Il y a aussi la préoccupation de savoir
ce qui se passera au congrès américain.
La volte-face d’Obama pour rechercher
une autorisation du congrès pour la
guerre, après le débat parlementaire
français prévu, a pris Paris à
l’improviste. La France n’a pas la
capacité militaire pour attaquer seule
la Syrie.
Les commentaires de
la presse ont amèrement décrit Hollande
comme ayant été « piégé » par Obama, et
Le Républicain Lorrain l’a
qualifié de « cocu magnifique » dont les
projets de guerre ont été éconduits par
son partenaire américain.
Mais le
gouvernement Hollande est pour le moment
en mesure de contourner un vote du
parlement en vertu des dispositions
antidémocratiques de la constitution
française de 1958 qui octroie au
président des pouvoirs exceptionnels en
matière de politique étrangère.

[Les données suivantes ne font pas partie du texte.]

(** ** Properties *)

(** C39: the benchmark times work that is really done. On distinct records that can be
    stored, whatever the clock says and in whatever order the eight threads get the
    mutex: every record is appended in order and found again; reconstruction accounts
    every record of an identified request once, and makes one account per such request
    from exactly its records, which aggregation counts and pricing adds up; the batch
    stage covers the requests with a record that names batch b1 or none; encoding
    yields one frame per record and every frame decodes; what was saved without an
    error loads again, complete; replay and the eight threads store all the records; and
    the report says so, and leaves no file behind. *)
Theorem bench_counts `{LlroundPlatform, TextPlatform, FileIO} entries elapsed order files :
  measurable entries -> order ≡ₚ mjoin (stripes (length entries)) ->
  let n := size_to_string (length entries) in
  let tmp := "bench_ledger.db"%string in
  let requests := distinct_requests entries in
  let accounts := bench_accounts entries in
  let members := ba_members (reconcile_batch entries (MkId 0xB 1)) in
  let accounted := length (filter (fun e => is_zero (e_request e) = false) entries) in
  let bytes := wrap 64 (zsum ((fun e => Z.of_nat (length (frame (entry_payload e)))) <$> entries)) in
  let total := dsum ((fun a => cost_total (apply_pricing a bench_policy)) <$> accounts) in
  let saved := save_snapshot entries LID tmp files in
  let ms i := f2 (elapsed i) in
  snapshot (ingest entries) = entries /\
  snapshot (ingest_in_order entries order) ≡ₚ entries /\
  (NoDup requests /\ forall r, r ∈ requests <-> is_zero r = false /\ r ∈ e_request <$> entries) /\
  accounts = (fun r => reconcile_request (filter (fun e => e_request e = r) entries) r) <$> requests /\
  (forall r, r ∈ members <-> exists e, e ∈ entries /\ e_request e = r /\
     StdMap.find "batch" (e_metadata e) ∈ [None; Some (to_string (MkId 0xB 1 : BatchId))]) /\
  (saved.2 = None -> load tmp saved.1 = Some (loaded LID (canonical <$> entries))) /\
  exists ok, (saved.2 = None -> ok = "1"%string) /\
  bench_run entries elapsed order files =
  ([ "append: " +:+ n +:+ " in " +:+ ms 0%nat +:+ " ms (" +:+
       f2 (d_of_Z (Z.of_nat (length entries)) / (elapsed 0%nat / d_of_Z 1000))%D +:+ " entries/s)";
     "indexed lookup: " +:+ num (wrap 64 (Z.of_nat (length entries))) +:+ "/" +:+ n +:+ " in " +:+ ms 1%nat +:+ " ms";
     "request reconstruction: " +:+ size_to_string accounted +:+ " entries accounted in " +:+ ms 2%nat +:+ " ms";
     "aggregate: " +:+ size_to_string (length requests) +:+ " accounts in " +:+ ms 3%nat +:+
       " ms; cost/token=" +:+ f2 (ag_cost_per_token (aggregate_accounts accounts)) +:+
       " gpu_s/token=" +:+ f2 (ag_gpu_seconds_per_token (aggregate_accounts accounts));
     "batch reconcile (batch_id b1): " +:+ size_to_string (length members) +:+ " members in " +:+ ms 4%nat +:+ " ms";
     "binary encode: " +:+ n +:+ " entries -> " +:+ num (Z.shiftr bytes 10) +:+ " KiB in " +:+ ms 5%nat +:+ " ms";
     "binary encode+decode: " +:+ n +:+ " round-trips in " +:+ ms 6%nat +:+ " ms";
     "persistence save: " +:+ ms 7%nat +:+ " ms; reload: " +:+ ms 8%nat +:+ " ms; ok=" +:+ ok;
     "pricing recompute: " +:+ size_to_string (length requests) +:+ " in " +:+ ms 9%nat +:+ " ms; total=" +:+ f2 total;
     "replay (fresh append): " +:+ n +:+ " in " +:+ ms 10%nat +:+ " ms";
     "concurrent ingestion (8 threads): " +:+ n +:+ " in " +:+ ms 11%nat +:+ " ms";
     "BENCHMARK_DONE"%string ], delete tmp saved.1).
Proof.
  intros Hm Ho n tmp requests accounts members accounted bytes total saved ms.
  destruct (ingest_all entries Hm) as [He _]. pose proof (ingest_in_order_all entries order Hm Ho) as Hc.
  destruct (distinct_invariant entries) as (_ & Hnd & _ & Hin). fold (distinct_requests entries) in Hnd, Hin.
  assert (saved.2 = None -> load tmp saved.1 = Some (loaded LID (canonical <$> entries))) as Hload
    by (apply bench_saved_loads, Hm).
  assert (length accounts = length requests) as Hla by apply length_fmap.
  split_and!; [done..|by apply bench_accounts_spec|apply bench_members| |]; [done|].
  exists (if match load tmp saved.1 with Some rl => lr_ok rl | None => false end then "1" else "0")%string.
  split; [intros Hs; by rewrite (Hload Hs)|].
  unfold bench_run, snapshot, ledger_size. rewrite !He, (Permutation_length Hc).
  rewrite bench_found_all, bench_recon_all, bench_bytes_all, bench_decoded_all, bench_cost_sum by (done || apply Hm).
  fold tmp. fold saved. destruct saved as [files' err]. fold accounts. rewrite !Hla. done.
Qed.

Elle
avait été modelée durant la guerre
d’Algérie pour Charles de Gaulle qui
avait pris le pouvoir dans le contexte
d'un putsch de parachutistes et d’agents
des services secrets visant à mettre en
place un gouvernement engagé à écraser
la lutte pour l’indépendance du peuple
algérien. Elle stipule que le président
français peut lancer une guerre durant
quatre mois sans l’autorisation du
parlement.
Actuellement, la
guerre syrienne témoigne du fossé
grandissant et de l’aggravation des
tensions sociales entre la classe
ouvrière et l’ensemble de l’establishment
politique. Cinquante-cinq ans après le
putsch de 1958, les services secrets ont
modelé un dossier mensonger en vue d'une
guerre dans une autre ancienne colonie
française, cette fois-ci avec l’aide
directe des partis de pseudo-gauche. Ces
forces sont unies dans leur soutien à
une agression impérialiste à l’étranger
et dans leur hostilité à l’égard du
sentiment anti-guerre qui existe au sein
de la classe ouvrière dans le pays même.
A voir aussi:
Le Monde fait de la propagande
pro-guerre sur les armes chimiques en
Syrie
[5 juin 2013]
(Article original
paru le 3 septembre 2013)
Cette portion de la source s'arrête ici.